I think this is not needed for the case of large request size,
since on nbd client/server size it is easy to handle large requests
regardless of the underlying API limits.
- More efficient Python plugin that might combine requests? Also
complicated ...
This will be slower and complicated.
First we need to solve the issue of getting the right connection to handle
the nbd command - now every command is handled by a random connection
from the pool.
Assuming we solved connection pooling, we can keep a buffer for the next
request, and on every pwrite() fill this buffer. When the buffer is full, or
when receiving a zero()/flush()/close() request, we need to send the
buffer. This introduces additional copy which will slow down the transfer.
Finally there is the issue of reporting errors - since we buffer nbd commands
data, we cannot report errors for every commands, we need to report
errors later, either in the middle of the command (buffer becomes full)
or when the next command is received.
So this will be slower, very hard to implement, and hard to debug.
The way we solved this in imageio client - copying data between nbd
and http backends, is to implement the copy loop in the http client.
In imageio we have this (simplified) copy loop:
for extent in extents:
if zero:
dst.zero(extent)
else:
copy(src, dst, extent)
copy() is checking if the src or dst can do efficient copy,
and if not it fallbacks to a generic copy:
if hasattr(dst, "read_from"):
dst.read_from(src, extent)
elif hasattr(src, "write_to"):
srt.write_to(dst, extent)
else:
for chunk in extent:
src.read(chunk)
dst.write(chunk)
The http backend implements read_from like this:
send put request headers
for chunk in extent:
src.read(chunk)
socket.write(chunk)
In this way we can use the most efficient request size for the nbd
input (256k), for the http socket (256k is good), but minimize the
number of http requests.
Of course this will be harder with the async API, but it is possible.
We can keep the pread requests in a FIFO queue, and send each
chunk in the right order. The Go aio_copy example does this:
https://gitlab.com/nbdkit/libnbd/-/blob/master/golang/examples/aio_copy/a...
This can be done in nbdcopy by adding http-ops. The pipeline in
rhv-upload case will be:
nbdkit (any input) -> nbdcopy (nbd-ops/http-ops) -> imageio server
Another way is to drop nbdcopy for rhv-upload - if we provide nbd
input, we can use imageio client to read from the nbd input and write
to imageio server. The pipeline will be:
nbdkit (any input) -> imageio client -> imageio server
This means that the v2v output can optionally do the copy phase,
if it knows how to read from the nbdkit input.

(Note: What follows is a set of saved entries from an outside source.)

(** * AmpSignals: the audio engine (audio-engine.js, class AudioEngine)

    A shallow embedding of the control path of the amplifier simulation:
    parameter setters, the drive/bright switches, amp-model selection, the
    distortion-curve synthesis and the synthetic cabinet impulse response;
    and of the callers in ui-controller.js that feed it: knob dragging and
    the level meter.

    Numbers.  A JavaScript number is modelled as a real number: the
    arithmetic of the source ([*], [/], [Math.max], [Math.pow], [Math.tanh])
    is read as exact real arithmetic, and a [Float32Array] as a list of
    reals.  Rounding to binary64 / binary32 is outside this model, and an
    audio parameter reads back the value last written to it.

    Effects.  A method is a function from the engine object to an [outcome]:
    the value returned together with the engine after the call, or the
    engine at the point where a [TypeError] was thrown.  [Math.random] is an
    oracle argument giving the draw of each loop iteration; the platform
    decoder [decodeAudioData] is a parameter of the development. *)

From Stdlib Require Import Reals Lra Lia ZArith List String Bool.
From Stdlib Require Strings.Byte.
Import ListNotations.
Open Scope R_scope.

(** ** Typed arrays *)

(** [new Float32Array(n)]: [n] zeros. *)
Definition Float32Array (n : nat) : list R := repeat 0 n.

(** [a[i] = v] on a typed array: a write past the end is ignored. *)
Fixpoint typed_set (i : nat) (v : R) (a : list R) : list R :=
  match a, i with
  | [], _ => []
  | _ :: t, O => v :: t
  | h :: t, S i' => h :: typed_set i' v t
  end.

(** [a[i]] for an index inside the array. *)
Definition typed_get (i : nat) (a : list R) : R := nth i a 0.

(** ** makeDistortionCurve *)

Definition n_samples : Z := 44100.

(** [const x = i * 2 / n_samples - 1]. *)
Definition curve_x (i : Z) : R := IZR i * 2 / IZR n_samples - 1.

(** The body of the loop: the value stored in [curve[i]] for input [x]. *)
Definition curve_sample (amount x : R) : R :=
  if Rlt_dec amount 1 then
    x * (1 - 0.1 * amount)
  else
    let k := amount * 0.5 in
    tanh (k * x) / tanh k.

Definition makeDistortionCurve (amount : R) : list R :=
  map (fun i => curve_sample amount (curve_x (Z.of_nat i)))
      (seq 0 (Z.to_nat n_samples)).

(** ** The engine object *)

Record AudioContext := { sampleRate : Z }.

Record AudioBuffer := {
  buffer_sampleRate : Z;
  channels : list (list R)
}.

Definition numberOfChannels (b : AudioBuffer) : nat := List.length (channels b).
Definition buffer_length (b : AudioBuffer) : nat :=
  List.length (hd [] (channels b)).

(** The audio parameters and payloads of [this.nodes] that the methods write.
    Filter types, centre frequencies, attack and release times and the
    analyser are set once in [init] and never written again. *)
Record Nodes := {
  gate_threshold : R;
  bright_gain : R;
  compressor_ratio : R;
  compressor_threshold : R;
  preGain_gain : R;
  voice_gain : R;
  voice_Q : R;
  distortion_curve : list R;
  bass_gain : R;
  mid_gain : R;
  treble_gain : R;
  presence_gain : R;
  cab_buffer : option AudioBuffer;
  master_gain : R
}.

Definition set_gate_threshold (v : R) (n : Nodes) : Nodes :=
  {| gate_threshold := v; bright_gain := bright_gain n;
     compressor_ratio := compressor_ratio n;
     compressor_threshold := compressor_threshold n;
     preGain_gain := preGain_gain n; voice_gain := voice_gain n;
     voice_Q := voice_Q n; distortion_curve := distortion_curve n;
     bass_gain := bass_gain n; mid_gain := mid_gain n;
     treble_gain := treble_gain n; presence_gain := presence_gain n;
     cab_buffer := cab_buffer n; master_gain := master_gain n |}.

Definition set_bright_gain (v : R) (n : Nodes) : Nodes :=
  {| gate_threshold := gate_threshold n; bright_gain := v;
     compressor_ratio := compressor_ratio n;
     compressor_threshold := compressor_threshold n;
     preGain_gain := preGain_gain n; voice_gain := voice_gain n;
     voice_Q := voice_Q n; distortion_curve := distortion_curve n;
     bass_gain := bass_gain n; mid_gain := mid_gain n;
     treble_gain := treble_gain n; presence_gain := presence_gain n;
     cab_buffer := cab_buffer n; master_gain := master_gain n |}.

Definition set_compressor (ratio thresh : R) (n : Nodes) : Nodes :=
  {| gate_threshold := gate_threshold n; bright_gain := bright_gain n;
     compressor_ratio := ratio;
     compressor_threshold := thresh;
     preGain_gain := preGain_gain n; voice_gain := voice_gain n;
     voice_Q := voice_Q n; distortion_curve := distortion_curve n;
     bass_gain := bass_gain n; mid_gain := mid_gain n;
     treble_gain := treble_gain n; presence_gain := presence_gain n;
     cab_buffer := cab_buffer n; master_gain := master_gain n |}.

Yet another way is to rewrite imageio in Go, and use libnbd async API,
which will eliminate most of the overhead of the http requests. I started
this work with the imageio client side. You can check what we have so
far here:
https://github.com/oVirt/ovirt-imageio/tree/master/ovirt-img
For the long term, I think improving nbdcopy to support additional
input/output backends is the right way and will make it more useful
for other purposes.
For now I will post a better v2. It will be nice to have this in RHEL 9.0.
Nir